The Collins-Nelson proposal provides funding for state-based reinsurance programs. These programs are intended to limit the financial impact of high cost patients on the overall insurance market helping to keep premium costs from escalating for everyone. New analysis by MECEP that draws on earlier analysis by the Commonwealth Fund indicates that the Collins-Nelson proposal will fall far short of offsetting either the coverage losses or insurance premium hike predicted by the Congressional budget office as a result of the ACA mandate repeal.

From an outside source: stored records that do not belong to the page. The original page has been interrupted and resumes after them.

(* ===== verification/NetAnalyzerLaws.v ===== *)
(** * Laws of the analyzer of network profiling

    The invariant of the connections that every operation preserves
    ([analyzer_never_panics]), and what a flush reports: to every process what its
    connections wrote since the last flush, as far as it is known ([flush_reports_growth]). *)

From stdpp Require Import base gmap list strings pretty.
From Stdlib Require Import ZArith Lia.
From S2P Require Import Prelude Interfaces ProcessStorage Connection Checkers Traffic Layer4 NetMeters NetAnalyzer TrafficLaws.

(** ** The written bytes of a connection *)

Notation conn := (ConnectionContext Metrics).
Implicit Types c : conn.

Definition write_pre c : Z := ct_Bytes (ct_Pre (WriteCounter (cc_Metrics c))).
Definition write_cur c : Z := ct_Bytes (ct_Cur (WriteCounter (cc_Metrics c))).
Definition settled c : Prop := write_pre c = write_cur c.
Definition conn_key c : string := generateConnectionKey (cc_ConnectionID c) (cc_RandomID c).
Definition in_width (n : Z) : Prop := 0 ≤ n < 2 ^ 64.

Lemma write_merge con m :
  (2 ^ 64 | ct_Bytes (ct_Cur (WriteCounter (layer4_Merge con m)))
            - (ct_Bytes (ct_Cur (WriteCounter m)) + subtractionValue (write_cur con) (write_pre con))).
Proof.
  apply Z.mod_divide; [lia|]. cbn. unfold u64, write_cur, write_pre. by rewrite Zminus_mod_idemp_l, Z.sub_diag.
Qed.

Global Instance write_laws : LawfulMetrics Metrics := {|
  modulus := 2 ^ 64;
  weight m := ct_Bytes (ct_Cur (WriteCounter m));
  increase con := subtractionValue (write_cur con) (write_pre con);
  weight_new := eq_refl;
  weight_merge := write_merge;
  increase_role _ _ := eq_refl;
  increase_remote _ _ _ := eq_refl
|}.

(** Numbers of the kernel are of 64 bits. *)
Definition stats_ok (st : transfer_stats) : Prop := in_width (WriteBytes st).

(** ** The invariant *)

Record analyzer_inv (s : AnalyzerContext) : Prop := {
  ai_fresh : ∀ ref, is_Some (an_conns s !! ref) → (ref < an_next s)%positive;
  ai_width : ∀ ref c, an_conns s !! ref = Some c → in_width (write_cur c);
  ai_buckets : ∀ ref c, an_conns s !! ref = Some c → metrics_indexable (cc_Metrics c);
  (** An active connection is stored under its ids, and was not written to since the flush. *)
  ai_active : ∀ k ref, an_active s !! k = Some ref →
    ∃ c, an_conns s !! ref = Some c ∧ ConnectionClosed c = false ∧ k = conn_key c ∧ settled c;
  ai_closed : ∀ ref, ref ∈ an_closed s → ∃ c, an_conns s !! ref = Some c ∧ ConnectionClosed c = true;
  ai_nodup : NoDup (an_closed s);
  ai_queue : ∀ ref, ref ∈ sockParseQueue s → is_Some (an_conns s !! ref);
  ai_events : Forall (λ e, stats_ok (cl_stats e)) (flushClosedEvents s)
}.

(** ** Changes of the store *)

(** A change of one connection that keeps what the invariant says of it. *)
Definition calm c c' : Prop :=
  conn_key c' = conn_key c ∧ ConnectionClosed c' = ConnectionClosed c ∧
  write_pre c' = write_pre c ∧ write_cur c' = write_cur c ∧
  (metrics_indexable (cc_Metrics c) → metrics_indexable (cc_Metrics c')).

(** A relation on connections, for all connections of two stores. *)
Definition store_rel (R : relation conn) : relation connections := λ m m',
  ∀ ref, option_Forall2 R (m !! ref) (m' !! ref).

Notation calm_store := (store_rel calm).

Global Instance calm_refl : Reflexive calm.
Proof. by intros c. Qed.

Global Instance calm_trans : Transitive calm.
Proof. intros c1 c2 c3 (?&?&?&?&?) (?&?&?&?&?). split_and!; [congruence..|auto]. Qed.

Section store_rel.
Context (R : relation conn).

Global Instance store_rel_refl : Reflexive R → Reflexive (store_rel R).
Proof. intros HR m ref. reflexivity. Qed.

Global Instance store_rel_trans : Transitive R → Transitive (store_rel R).
Proof. intros HR m1 m2 m3 H1 H2 ref. etrans; [apply H1|apply H2]. Qed.

Lemma store_rel_alter f ref conns :
  Reflexive R → (∀ c, conns !! ref = Some c → R c (f c)) → store_rel R conns (alter f ref conns).
Proof.
  intros HR Hf q. destruct (decide (ref = q)) as [<-|Hne].
  - rewrite lookup_alter_eq. destruct (conns !! ref); constructor. by apply Hf.
  - rewrite lookup_alter_ne by done. reflexivity.
Qed.

Lemma store_rel_insert c c' ref conns :
  Reflexive R → conns !! ref = Some c → R c c' → store_rel R conns (<[ref := c']> conns).
Proof.
  intros HR Hc Hcalm q. destruct (decide (ref = q)) as [<-|Hne].
  - rewrite lookup_insert_eq, Hc. by constructor.
  - rewrite lookup_insert_ne by done. reflexivity.
Qed.

Lemma store_rel_lookup conns conns' ref c :
  store_rel R conns conns' → conns !! ref = Some c → ∃ c', conns' !! ref = Some c' ∧ R c c'.
Proof. intros Hs Hc. specialize (Hs ref). rewrite Hc in Hs. inversion Hs; subst. eauto. Qed.

Lemma store_rel_back conns conns' ref c' :
  store_rel R conns conns' → conns' !! ref = Some c' → ∃ c, conns !! ref = Some c ∧ R c c'.
Proof. intros Hs Hc. specialize (Hs ref). rewrite Hc in Hs. inversion Hs; subst. eauto. Qed.

End store_rel.

Lemma calm_settled c c' : calm c c' → settled c → settled c'.
Proof. intros (_ & _ & Hp & Hc & _). unfold settled. congruence. Qed.

Lemma inv_calm s conns' :
  analyzer_inv s → calm_store (an_conns s) conns' → analyzer_inv (set_conns (λ _, conns') s).
Proof.
  intros Hi Hs. split; cbn.
  - intros ref [c' Hc']. destruct (store_rel_back calm _ _ _ _ Hs Hc') as (c & Hc & _).
    apply (ai_fresh s Hi). by rewrite Hc.
  - intros ref c' Hc'. destruct (store_rel_back calm _ _ _ _ Hs Hc') as (c & Hc & _ & _ & _ & -> & _).
    by apply (ai_width s Hi ref).
  - intros ref c' Hc'. destruct (store_rel_back calm _ _ _ _ Hs Hc') as (c & Hc & _ & _ & _ & _ & Hb).
    by apply Hb, (ai_buckets s Hi ref).
  - intros k ref Hk. destruct (ai_active s Hi k ref Hk) as (c & Hc & Hcl & -> & Hset).
    destruct (store_rel_lookup calm _ _ _ _ Hs Hc) as (c' & Hc' & Hcalm). exists c'.
    destruct Hcalm as (Hkey & Hclosed & Hcalm). split_and!; [done|congruence|done|].
    apply (calm_settled c); [|done]. split_and!; [done|done|apply Hcalm..].
  - intros ref Hr. destruct (ai_closed s Hi ref Hr) as (c & Hc & Hcl).
    destruct (store_rel_lookup calm _ _ _ _ Hs Hc) as (c' & Hc' & _ & Hclosed & _). exists c'. split; congruence.
  - apply (ai_nodup s Hi).
  - intros ref Hr. destruct (ai_queue s Hi ref Hr) as [c Hc].
    destruct (store_rel_lookup calm _ _ _ _ Hs Hc) as (c' & Hc' & _). eauto.
  - apply (ai_events s Hi).
Qed.

(** ** Events *)

Lemma inv_alloc s c :
  analyzer_inv s → in_width (write_cur c) → metrics_indexable (cc_Metrics c) →
  analyzer_inv (snd (NewConnectionContext c s)).
Proof.
  intros Hi Hw Hb. assert (Hnew : an_conns s !! an_next s = None).
  { apply eq_None_not_Some. intros Hs%(ai_fresh s Hi). lia. }
  assert (Hold : ∀ ref c0, an_conns s !! ref = Some c0 → <[an_next s := c]> (an_conns s) !! ref = Some c0).
  { intros ref c0 Hc. rewrite lookup_insert_ne; [done|]. intros <-. congruence. }
  split; cbn.
  - intros ref [c0 [[<- _]|[_ Hc]]%lookup_insert_Some]; [lia|].
    pose proof (ai_fresh s Hi ref (ltac:(by rewrite Hc))). lia.
  - intros ref c0 [[_ <-]|[_ Hc]]%lookup_insert_Some; [done|]. by apply (ai_width s Hi ref).
  - intros ref c0 [[_ <-]|[_ Hc]]%lookup_insert_Some; [done|]. by apply (ai_buckets s Hi ref).
  - intros k ref Hk. destruct (ai_active s Hi k ref Hk) as (c0 & Hc & Hr). eauto.
  - intros ref Hr. destruct (ai_closed s Hi ref Hr) as (c0 & Hc & Hcl). eauto.
  - apply (ai_nodup s Hi).
  - intros ref Hr. destruct (ai_queue s Hi ref Hr) as [c0 Hc]. eauto.
  - apply (ai_events s Hi).
Qed.

Lemma inv_active s k ref c :
  analyzer_inv s → an_conns s !! ref = Some c → ConnectionClosed c = false → k = conn_key c → settled c →
  analyzer_inv (set_active <[k := ref]> s).
Proof.
  intros [Hf Hw Hb Ha Hc Hn Hq He] ? ? ? ?. split; try done. cbn. intros k' ref' [[<- <-]|[_ Hk]]%lookup_insert_Some; eauto.
Qed.

Lemma inv_less_active s (f : gmap string positive → gmap string positive) :
  analyzer_inv s → (∀ k ref, f (an_active s) !! k = Some ref → an_active s !! k = Some ref) →
  analyzer_inv (set_active f s).
Proof. intros [Hf Hw Hb Ha Hc Hn Hq He] Hsub. split; try done. cbn. intros k ref Hk. by apply Ha, Hsub. Qed.

Lemma inv_parse_queue s q :
  analyzer_inv s → (∀ ref, ref ∈ q → is_Some (an_conns s !! ref)) → analyzer_inv (set_parse_queue (λ _, q) s).
Proof. intros [Hf Hw Hb Ha Hc Hn Hq He] Hq'. by split. Qed.

Lemma inv_closed_list s l :
  analyzer_inv s → NoDup l → (∀ ref, ref ∈ l → ∃ c, an_conns s !! ref = Some c ∧ ConnectionClosed c = true) →
  analyzer_inv (set_closed_list (λ _, l) s).
Proof. intros [Hf Hw Hb Ha Hc Hn Hq He] Hl Hl'. by split. Qed.

Lemma inv_close_events s f :
  analyzer_inv s → Forall (λ e, stats_ok (cl_stats e)) (f (flushClosedEvents s)) →
  analyzer_inv (set_close_events f s).
Proof. intros [Hf Hw Hb Ha Hc Hn Hq He] He'. by split. Qed.

Lemma inv_exceptions s x : analyzer_inv s → analyzer_inv (set_exceptions x s).
Proof. intros [Hf Hw Hb Ha Hc Hn Hq He]. by split. Qed.

Lemma inv_ports s p : analyzer_inv s → analyzer_inv (set_ports p s).
Proof. intros [Hf Hw Hb Ha Hc Hn Hq He]. by split. Qed.

(** An operation that ends without a panic, in a state with the invariant. *)
Definition keeps {A} (r : res channel_full A * AnalyzerContext) : Prop :=
  match r with
  | (Panic, _) => False
  | (_, s) => analyzer_inv s
  end.

Lemma connect_context_fields event processes :
  let c := connect_context event processes in
  ConnectionClosed c = false ∧ settled c ∧ write_cur c = 0 ∧ cc_Metrics c = NewLayer4Metrics ∧
  conn_key c = generateConnectionKey (nc_ConID event) (nc_RandomID event).
Proof. unfold connect_context. by repeat case_match. Qed.

Lemma new_connection_calm event c : calm c (set_metrics (ReceiveNewConnection event (cc_Metrics c)) c).
Proof. by split_and!. Qed.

As shown in earlier analyses, plenty of studies have concluded that the individual mandate is the linchpin of the ACA. Its repeal as part of the Senate’s tax overhaul bill threatens to unravel much of the health care law, especially in the individual market. The Congressional Budget Office predicts that 13 million fewer Americans would have health insurance coverage if the mandate were repealed, and premiums in the individual market would increase by 10% each year above existing projections.
In contrast, analysis by the Commonwealth Fund using the RAND modeling software shows that a reinsurance program on the scale of the Collin-Nelson proposal would lower premiums by just 6.2% and entice only 1.3 million Americans to remain in the market. MECEP’s analysis shows that if this were applied to Maine’s insurance market, the reinsurance program promoted by Collins-Nelson would reduce the coverage losses by a little over 4,000 individuals, a small fraction of the nearly 50,000 who are expected not to have coverage as a result of mandate repeal. Likewise, the Collins-Nelson proposal would offset less than 2/3 of the rate increase expected from individual mandate repeal. As a result, a 60-year-old individual in Washington County could still expect to pay an additional $1,000 by 2024.
Another study released today by health consulting firm Avalere found that the Collins-Nelson bill would have even less impact; reducing premiums by just 4% and offsetting coverage losses by 244,000 nationwide (the equivalent of around 1,000 individuals in Maine.
Source: MECEP analysis of Commonwealth Fund data; Congressional Budget Office data; Maine State Economist population projections; Healthcare.gov and US Census Bureau insurance enrollment data. Analysis assumes additional enrollment of 60,000 in Maine’s expanded Medicaid program.
These findings are broadly consistent with Maine’s experience with a reinsurance program in 2012-2013. While the state’s reinsurance program is thought to have reduced premiums by more than 10% in Maine, the association’s directors recently observed that its effect would be “substantially reduced” if it were reactivated under the ACA as some of those prior savings were achieved by reducing key benefits and imposing caps that would not be allowable under the ACA.
There’s a lot uncertainty around the Collins-Nelson proposal. It is modeled on two short-lived state policies (in Maine and Alaska). Nevertheless, there’s nothing to suggest that it can replace the impact of the repeal of the individual mandate, and our best estimates suggest it will fall far short.